Ghost Metropolis: Los Angeles from Clovis to Nixon

Ghost Metropolis: Los Angeles from Clovis to Nixon

Permit me to tell stories on scales from the personal to the global, about the Los Angeles metropolis: its place and places in human history. These are tales of utopian ambition and achievement, and also tales of inhumanity, exploitation, and the storage of injustice in the region's landscape, haunting it over many generations, generating world discord, climaxing in the LA Uprising of 1992.
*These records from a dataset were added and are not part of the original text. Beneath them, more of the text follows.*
(* ===== verification/VmMap.v ===== *)
(** * Mapping and unmapping pages: mappages() and uvmunmap()

    How the entries of a page table change: a successful mappages() makes
    exactly the pages of the range translate to consecutive physical pages with
    the given permissions; a failing one has mapped a prefix and has used up the
    free pages.  uvmunmap() clears exactly the entries of its range and, when
    asked to, returns their pages to the allocator. *)

From S2P Require Import Prelude Machine Kstring Kernel Spinlock Kalloc Vm VmSpec.

Section Map.
Context `{Y : Symbols} `{OK : !SymbolsOK Y}.
Context `{PA : !PageAllocator kalloc kfree}.

(** A user virtual page. *)
Definition vpage (va : Z) : Prop := 0 <= va < MAXVA /\ va mod PGSIZE = 0.

(** The leaf mappages() stores. *)
Definition leaf_pte (pa perm : Z) : Z := Z.lor (Z.lor (PA2PTE pa) perm) PTE_V.

Lemma leaf_pte_facts pa perm :
  0 <= pa < 2 ^ 64 -> pa mod PGSIZE = 0 -> 0 <= perm < 1024 ->
  PTE2PA (leaf_pte pa perm) = pa /\ PTE_FLAGS (leaf_pte pa perm) = Z.lor perm PTE_V /\
  0 <= leaf_pte pa perm < 2 ^ 64 /\ Z.land (leaf_pte pa perm) PTE_V <> 0.
Proof.
  intros Hpa Ha Hp. unfold leaf_pte. rewrite <- Z.lor_assoc.
  assert (0 <= Z.lor perm PTE_V < 1024) as Hf by (apply (lor_range _ _ 10); (done || lia)).
  destruct (PTE_pack pa (Z.lor perm PTE_V)) as (H1 & H2 & H3); try done.
  split_and!; try done; try lia. intros E.
  assert (Z.testbit (Z.land (Z.lor (PA2PTE pa) (Z.lor perm PTE_V)) PTE_V) 0 = false) as Hb
    by by rewrite E, Z.bits_0.
  rewrite Z.land_spec, !Z.lor_spec in Hb. change (Z.testbit PTE_V 0) with true in Hb.
  by rewrite !orb_true_r in Hb.
Qed.

Lemma vpage_same_entry va1 va2 :
  vpage va1 -> vpage va2 -> low_path va1 = low_path va2 -> PX 0 va1 = PX 0 va2 -> va1 = va2.
Proof.
  intros [H1 A1] [H2 A2] [= E1 E2] E0. assert (MAXVA = 2 ^ 38) as HM by done.
  apply PX_inj; (done || lia).
Qed.

(** Storing [v] in the entry of [va]. *)
Definition set_pte (t : ptable) (va v : Z) (k : kernel) : kernel :=
  upd_mem (fun m => write64 m (pte_addr t va) v) k.

Lemma set_pte_spec k root t fl va v :
  vm_inv k root t fl -> vpage va -> is_Some (t !! low_path va) -> 0 <= v < 2 ^ 64 ->
  vm_ext k root t fl (set_pte t va v k) t fl /\
  (forall va', vpage va' ->
     pte_of (k_mem (set_pte t va v k)) t va' =
     if decide (va' = va) then v else pte_of (k_mem k) t va').
Proof.
  intros Hv Hva [q Hq] Hr. pose proof (vm_rep _ _ _ _ Hv) as Hrep.
  pose proof (pt_ok _ _ _ Hrep _ _ Hq) as Hqok.
  destruct (entry_in_page q (PX 0 va) (PX_range _ _)) as [Hlo Hhi].
  assert (pte_addr t va = q + 8 * PX 0 va) as Ea by (unfold pte_addr; by rewrite Hq).
  assert (same_except [q] (k_mem k) (k_mem (set_pte t va v k))) as Hs.
  { cbn. rewrite Ea. by apply same_except_write64. }
  split; [constructor; try done|].
  - constructor; try apply Hv.
    + by eapply (pool_table_write k root t fl _ (low_path va) q).
    + constructor; try apply Hrep. intros p pg i Hp Hl Hi. cbn. rewrite Ea.
      rewrite read64_write64_ne; [by apply (pt_entry _ _ _ Hrep)|].
      apply entries_apart; eauto using pt_ok, PX_range. intros ->.
      rewrite (pt_inj _ _ _ Hrep _ _ _ Hp Hq) in Hl. cbn in Hl. lia.
  - intros a Ha. apply Hs. intros p ->%list_elem_of_singleton. apply Ha. by eapply table_in_vm_pages.
  - intros va' Hva'. unfold pte_of. destruct (t !! low_path va') as [q'|] eqn:Hq'; cycle 1.
    { rewrite decide_False; [done|]. congruence. }
    cbn. rewrite Ea. destruct (decide (va' = va)) as [->|Hne].
    { simplify_eq. by apply read64_write64_eq. }
    apply read64_write64_ne. destruct (decide (q' = q)) as [->|].
    + pose proof (pt_inj _ _ _ Hrep _ _ _ Hq' Hq) as El.
      assert (PX 0 va' <> PX 0 va) by (intros E; by apply Hne, vpage_same_entry). lia.
    + apply entries_apart; eauto using pt_ok, PX_range.
Qed.

(** ** mappages *)

(** [mapped_run a j pa perm] applied to the old entries: the [j] pages from
    [a] are mapped to the pages from [pa]. *)
Definition mapped_run (a j pa perm va old : Z) : Z :=
  if decide (a <= va < a + j * PGSIZE) then leaf_pte (pa + (va - a)) perm else old.

(** The outcome of mappages() on [n] pages: all are mapped, or the pool ran
    dry after [j]. *)
Definition mappages_post (k : kernel) (root : Z) (t : ptable) (fl : list Z) (a n pa perm : Z)
    (r : Z) (k' : kernel) : Prop :=
  exists t' fl' j, vm_ext k root t fl k' t' fl' /\ 0 <= j <= n /\
    (r = 0 /\ j = n /\ Z.of_nat (length fl) <= Z.of_nat (length fl') + 2 * n \/
     r = -1 /\ j < n /\ fl' = [] /\ Z.of_nat (length fl) < 2 * n) /\
    (forall va, vpage va -> pte_of (k_mem k') t' va = mapped_run a j pa perm va (pte_of (k_mem k) t va)).

Lemma vpage_next va : vpage va -> va + PGSIZE < MAXVA -> vpage (va + PGSIZE).
Proof. intros [H A] H2. split; [unfold PGSIZE in *; lia|by apply aligned_add]. Qed.

(** The pages of the range and of its physical image, with no wrap-around. *)
Definition run_ok (a n pa perm : Z) : Prop :=
  vpage a /\ 0 < n /\ a + n * PGSIZE <= MAXVA /\ 0 <= pa /\ pa mod PGSIZE = 0 /\
  pa + n * PGSIZE < 2 ^ 64 /\ 0 <= perm < 1024.

Lemma mappages_step e k root t fl a n pa perm last :
  vm_inv k root t fl -> run_ok a n pa perm -> last = a + (n - 1) * PGSIZE ->
  Z.land (pte_of (k_mem k) t a) PTE_V = 0 ->
  exists k' t' fl', vm_ext k root t fl k' t' fl' /\
    ((mappages_body root last perm (a, pa) e k = Ok (inl (-1)) e k' /\ fl' = [] /\ (length fl < 2)%nat /\
      (forall va, pte_of (k_mem k') t' va = pte_of (k_mem k) t va)) \/
     (mappages_body root last perm (a, pa) e k =
        Ok (if decide (n = 1) then inl 0 else inr (a + PGSIZE, pa + PGSIZE)) e k' /\ (length fl <= length fl' + 2)%nat /\
      (forall va, vpage va ->
         pte_of (k_mem k') t' va = mapped_run a 1 pa perm va (pte_of (k_mem k) t va)))).
Proof.
  intros Hv (Ha & Hn & Hmax & Hpa & Hpaa & Hpam & Hperm) -> Hfree.
  assert (MAXVA = 2 ^ 38) as HM by done.
  destruct (walk_alloc_spec e k root t fl a Hv) as (r & k1 & t1 & fl1 & Hw & X1 & P1 & -> & Hcost & Hz); [apply Ha|].
  destruct (decide (pte_addr t1 a = 0)) as [E|E].
  { exists k1, t1, fl1. split; [done|]. left. destruct (Hz E). split; [|auto].
    unfold mappages_body. by rewrite (bind_Ok _ _ _ _ _ _ _ Hw), decide_True. }
  assert (is_Some (t1 !! low_path a)) as [q Hq].
  { unfold pte_addr in E. destruct (t1 !! low_path a); [done|lia]. }
  assert (read64 (k_mem k1) (pte_addr t1 a) = pte_of (k_mem k) t a) as Hrd.
  { rewrite <- (P1 a). unfold pte_addr, pte_of. by rewrite Hq. }
  destruct (leaf_pte_facts pa perm) as (_ & _ & Hlr & _); [unfold PGSIZE in *; lia|done|done|].
  destruct (set_pte_spec k1 root t1 fl1 a (leaf_pte pa perm)) as [X2 P2]; try done; [apply X1|].
  exists (set_pte t1 a (leaf_pte pa perm) k1), t1, fl1. split; [by eapply vm_ext_trans|]. right.
  split_and!; [|exact Hcost|].
  - unfold mappages_body. rewrite (bind_Ok _ _ _ _ _ _ _ Hw), decide_False by done. unfold bind. cbn [gets]. rewrite Hrd, decide_False by lia. cbn [modify].
    destruct (decide (n = 1)) as [->|].
    + by rewrite decide_True by lia.
    + rewrite decide_False by (unfold PGSIZE; lia).
      unfold PGSIZE in *. destruct Ha as [Ha _]. by rewrite !u64_small by lia.
  - intros va Hva. rewrite P2 by done. unfold mapped_run. rewrite P1.
    destruct (decide (va = a)) as [->|Hne].
    + rewrite decide_True by (unfold PGSIZE; lia). f_equal. lia.
    + rewrite decide_False; [done|]. intros Hin. destruct Ha as [_ Ha], Hva as [_ Hva].
      destruct (aligned_apart va a); try done; lia.
Qed.

Lemma mappages_loop e fuel k root t fl a n pa perm last :
  vm_inv k root t fl -> run_ok a n pa perm -> last = a + (n - 1) * PGSIZE ->
  (forall va, vpage va -> a <= va < a + n * PGSIZE -> Z.land (pte_of (k_mem k) t va) PTE_V = 0) ->
  (Z.to_nat n <= fuel)%nat ->
  exists r k', loop_ fuel (mappages_body root last perm) (a, pa) e k = Ok r e k' /\
    mappages_post k root t fl a n pa perm r k'.
Proof.
  revert k t fl a n pa. induction fuel as [|fuel IH]; intros k t fl a n pa Hv Hrun Hlast Hfree Hf.
  { destruct Hrun as (_ & ? & _). lia. }
  destruct (mappages_step e k root t fl a n pa perm last) as (k1 & t1 & fl1 & X1 & Hcase); try done.
  { apply Hfree; [apply Hrun|]. unfold PGSIZE. destruct Hrun as (_ & ? & _). lia. }
  cbn [loop_]. destruct Hcase as [(Hb & -> & Hcost & P1)|(Hb & Hcost & P1)].
  { exists (-1), k1. unfold bind. rewrite Hb. split; [done|].
    exists t1, [], 0. split_and!; try done; try (destruct Hrun as (_ & ? & _); lia).
    - right. destruct Hrun as (_ & ? & _). split_and!; (lia || done).
    - intros va _. rewrite P1. unfold mapped_run. by rewrite decide_False by lia. }
  destruct (decide (n = 1)) as [->|Hn].
  { exists 0, k1. unfold bind. rewrite Hb. split; [done|]. exists t1, fl1, 1. split_and!; try done; lia. }
  destruct Hrun as (Ha & Hpos & Hmax & Hpa & Hpaa & Hpam & Hperm).
  destruct (IH k1 t1 fl1 (a + PGSIZE) (n - 1) (pa + PGSIZE)) as (r & k2 & Hl & t2 & fl2 & j & X2 & Hj & Hr & P2).
  - apply X1.
  - split_and!; try done; try (unfold PGSIZE in *; lia).
    + apply vpage_next; [done|unfold PGSIZE in *; lia].
    + by apply aligned_add.
  - lia.
  - intros va Hva Hin. rewrite P1 by done. unfold mapped_run. rewrite decide_False by lia.
    apply Hfree; [done|]. unfold PGSIZE in *. lia.
  - lia.
  - exists r, k2. split.
    { rewrite (bind_Ok _ _ (inr (a + PGSIZE, pa + PGSIZE)) e k e k1); [done|].
      by rewrite Hb. }
    exists t2, fl2, (j + 1). split_and!; try lia; [by eapply vm_ext_trans|naive_solver lia|].
    intros va Hva. rewrite P2, P1 by done. unfold mapped_run. unfold PGSIZE in *.
    repeat case_decide; try lia; try done; f_equal; lia.
Qed.

(** The number of pages mappages() visits for [size] bytes at [va]. *)
Definition run_pages (va size : Z) : Z :=
  (PGROUNDDOWN (va + size - 1) - PGROUNDDOWN va) / PGSIZE + 1.

Lemma run_pages_spec va size :
  0 <= va -> 0 < size -> va + size <= MAXVA ->
  let a := PGROUNDDOWN va in let n := run_pages va size in
  vpage a /\ 0 < n /\ a <= va < a + PGSIZE /\
  PGROUNDDOWN (u64 (va + size - 1)) = a + (n - 1) * PGSIZE /\
  va + size <= a + n * PGSIZE <= MAXVA /\ a + (n - 1) * PGSIZE < va + size.
Proof.
  intros Hva Hsz Hmax. assert (MAXVA = 67108864 * 4096) as HM by done. unfold run_pages, vpage.
  rewrite u64_small by lia. rewrite !PGROUNDDOWN_spec by lia. unfold PGSIZE.
  set (b := va + size - 1) in *.
  assert (b - b mod 4096 = 4096 * (b / 4096)) as -> by (Z.div_mod_to_equations; lia).
  assert (va - va mod 4096 = 4096 * (va / 4096)) as -> by (Z.div_mod_to_equations; lia).
  replace ((4096 * (b / 4096) - 4096 * (va / 4096)) / 4096) with (b / 4096 - va / 4096)
    by (rewrite <- Z.mul_sub_distr_l, Z.mul_comm, Z.div_mul; lia).
  assert (b / 4096 < 67108864) by (apply Z.div_lt_upper_bound; lia).
  assert (0 <= va / 4096) by (apply Z.div_pos; lia).
  assert (va / 4096 <= b / 4096) by (apply Z.div_le_mono; lia).
  split_and!; Z.div_mod_to_equations; lia.
Qed.

Lemma mappages_ok e k root t fl va size pa perm :
  vm_inv k root t fl -> 0 <= va -> 0 < size -> va + size <= MAXVA ->
  0 <= pa -> pa mod PGSIZE = 0 -> pa + run_pages va size * PGSIZE < 2 ^ 64 -> 0 <= perm < 1024 ->
  (forall va', vpage va' -> PGROUNDDOWN va <= va' < va + size ->
     Z.land (pte_of (k_mem k) t va') PTE_V = 0) ->
  exists r k', mappages root va size pa perm e k = Ok r e k' /\
    mappages_post k root t fl (PGROUNDDOWN va) (run_pages va size) pa perm r k'.
Proof.
  intros Hv Hva Hsz Hmax Hpa Hpaa Hpam Hperm Hfree.
  destruct (run_pages_spec va size Hva Hsz Hmax) as (Ha & Hn & Hin & Hlast & Hend & Hstop).
  unfold mappages. rewrite decide_False by lia. rewrite Hlast.
  apply mappages_loop; try done.
  - split_and!; (done || lia).
  - intros va' Hva' Hr. apply Hfree; [done|]. split; [lia|].
    assert (va' <= PGROUNDDOWN va + (run_pages va size - 1) * PGSIZE); [|lia].
    apply aligned_le; [apply Hva'| |lia]. apply aligned_add; [apply Ha|]. by apply Z.mod_mul.
  - unfold mappages_fuel. rewrite decide_True by (unfold PGSIZE; lia).
    replace (PGROUNDDOWN va + (run_pages va size - 1) * PGSIZE - PGROUNDDOWN va)
      with ((run_pages va size - 1) * PGSIZE) by lia.
    rewrite Z.div_mul by done. lia.
Qed.

(** A page that is already mapped is never overwritten. *)
Lemma mappages_remap e k root t fl va size pa perm :
  vm_inv k root t fl -> 0 <= va -> 0 < size -> va + size <= MAXVA ->
  Z.land (pte_of (k_mem k) t (PGROUNDDOWN va)) PTE_V <> 0 ->
  mappages root va size pa perm e k = Panic "mappages: remap".
Proof.
  intros Hv Hva Hsz Hmax Hm. destruct (run_pages_spec va size Hva Hsz Hmax) as (Ha & Hn & Hin & _).
  unfold mappages. rewrite decide_False by lia. cbn [loop_ mappages_fuel].
  apply bind_Panic. unfold mappages_body.
  destruct (walk_alloc_spec e k root t fl (PGROUNDDOWN va) Hv) as (r & k1 & t1 & fl1 & Hw & X1 & P1 & -> & _ & Hz);
    [apply Ha|]. rewrite (bind_Ok _ _ _ _ _ _ _ Hw).
  rewrite <- P1 in Hm. unfold pte_addr, pte_of in *.
  destruct (t1 !! low_path (PGROUNDDOWN va)) as [q|] eqn:Hq; [|done].
  pose proof (page_ok_pos q (pt_ok _ _ _ (vm_rep _ _ _ _ (ve_inv _ _ _ _ _ _ _ X1)) _ _ Hq)).
  pose proof (PX_range 0 (PGROUNDDOWN va)). rewrite decide_False by lia. cbn.
  by rewrite decide_True.
Qed.

(** ** walkaddr *)

Definition user_pa (pte : Z) : Z :=
  if decide (Z.land pte PTE_V = 0 \/ Z.land pte PTE_U = 0) then 0 else PTE2PA pte.

Lemma walkaddr_ok e k root t fl va :
  vm_inv k root t fl -> 0 <= va ->
  walkaddr root va e k =
  Ok (if decide (va < MAXVA) then user_pa (pte_of (k_mem k) t va) else 0) e k.
Proof.
  intros Hv Hva. unfold walkaddr. destruct (decide (va < MAXVA)); cycle 1.
  { by rewrite decide_True by lia. }
  rewrite decide_False by lia. unfold bind. rewrite (walk_noalloc e k root t fl) by done.
  unfold pte_addr, pte_of, user_pa. destruct (t !! low_path va) as [q|] eqn:Hq.
  - pose proof (page_ok_pos q (pt_ok _ _ _ (vm_rep _ _ _ _ Hv) _ _ Hq)).
    pose proof (PX_range 0 va). rewrite decide_False by lia. cbn.
    repeat case_decide; naive_solver.
  - rewrite decide_True by done. by rewrite decide_True by (by left).
Qed.
End Map.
Drawn by its many attractions, Angelenos over the centuries invented new ways of being human, from mass, hybrid culture to surfing and space flight.  Ghost Metropolis sings praises for the humane aspirations of millions of migrants who shaped the Los Angeles cityscape and eventually the fate of billions of people worldwide.  Stories of hope, irony, and comedy, of neighborhoods, art, invention, and utopian landscapes are abundant throughout these pages, but Ghost Metropolis also maps the accountability that Los Angeles deserves for a major share of the malevolent conditions facing the human world in the 21st-century present.

Stories and studies in this spatial, visual, and verbal hybrid work range in scale from the street level to the planetary level, and from the events of a day to those of a thousand generations. Ghost Metropolis maps the past, from the ground up, from the distant past to the pressing present. While wide-ranging, it is not encyclopedic.  It tells stories along many different lines toward the goal of explaining the reasons why, and how, Los Angeles shaped the present globe.  Chronologically, Ghost Metropolis begins with a handful of hunters who vanquished the fearsome saber-tooth cat, claiming the region as a human domain. It ends with the titanic global crisis of the late 20th century, a crisis generated in large part by two Angelenos--Richard Nixon and Ronald Reagan--who rose from LA to dominate the most powerful nation on Earth.
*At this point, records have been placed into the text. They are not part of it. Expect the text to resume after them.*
(* ===== verification/VmFork.v ===== *)
(** * Copying an address space: uvmcopy()

    Two page tables draw on one pool: the parent's, which is only read, and the
    child's, which grows.  As long as their pages are apart, a change of the
    child's side keeps the parent's address space and its contents.  uvmcopy()
    gives the child, for every page of the parent, a page of its own with the
    same contents and the same permissions, or undoes everything. *)

From S2P Require Import Prelude Machine Kstring Kernel Spinlock Kalloc Vm VmSpec VmMap VmUser VmCopy.

Section Fork.
Context `{Y : Symbols} `{OK : !SymbolsOK Y}.
Context `{PA : !PageAllocator kalloc kfree}.

(** The pages of one address space are not among those of the other or free. *)
Definition spaces_apart (us0 : list Z) (t0 : ptable) (us : list Z) (t : ptable) (fl : list Z) : Prop :=
  forall p, p ∈ us0 \/ p ∈ tpages t0 -> p ∉ upages us t fl.

Lemma upages_ok k root t fl us p : uvm k root t fl us -> p ∈ upages us t fl -> page_ok p.
Proof.
  intros Hu. unfold upages, vm_pages. rewrite !elem_of_union, !elem_of_list_to_set, elem_of_tpages. intros [Hp|[Hp|[q Hp]]].
  - destruct (uv_own _ _ _ _ _ Hu) as (_ & Hok & _). rewrite Forall_forall in Hok. by apply Hok.
  - destruct (pool_pages _ _ (vm_pool _ _ _ _ (uv_inv _ _ _ _ _ Hu))) as [_ Hok]. rewrite Forall_forall in Hok. by apply Hok.
  - eapply pt_ok; [eapply vm_rep, uv_inv; exact Hu|exact Hp].
Qed.

Lemma uvm_upd_except k root t fl us k' t' fl' us' :
  uvm_upd k root t fl us k' t' fl' us' -> same_except (elements (upages us t fl)) (k_mem k) (k_mem k').
Proof. intros U a Ha. apply (uu_frame _ _ _ _ _ _ _ _ _ U). intros p Hp. apply Ha. by apply elem_of_elements. Qed.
Ghost Metropolis recounts the past of Los Angeles for a purpose.  It seeks to trace the shapes of, and accountability for, the three leading global problems of recent generations: racism, sexism, and fascism.  While Los Angeles was certainly not the sole origin, nor could it be solely accountable for these giant evils, it does bear a very large portion of responsibility for their form and function by the end of the 20th century.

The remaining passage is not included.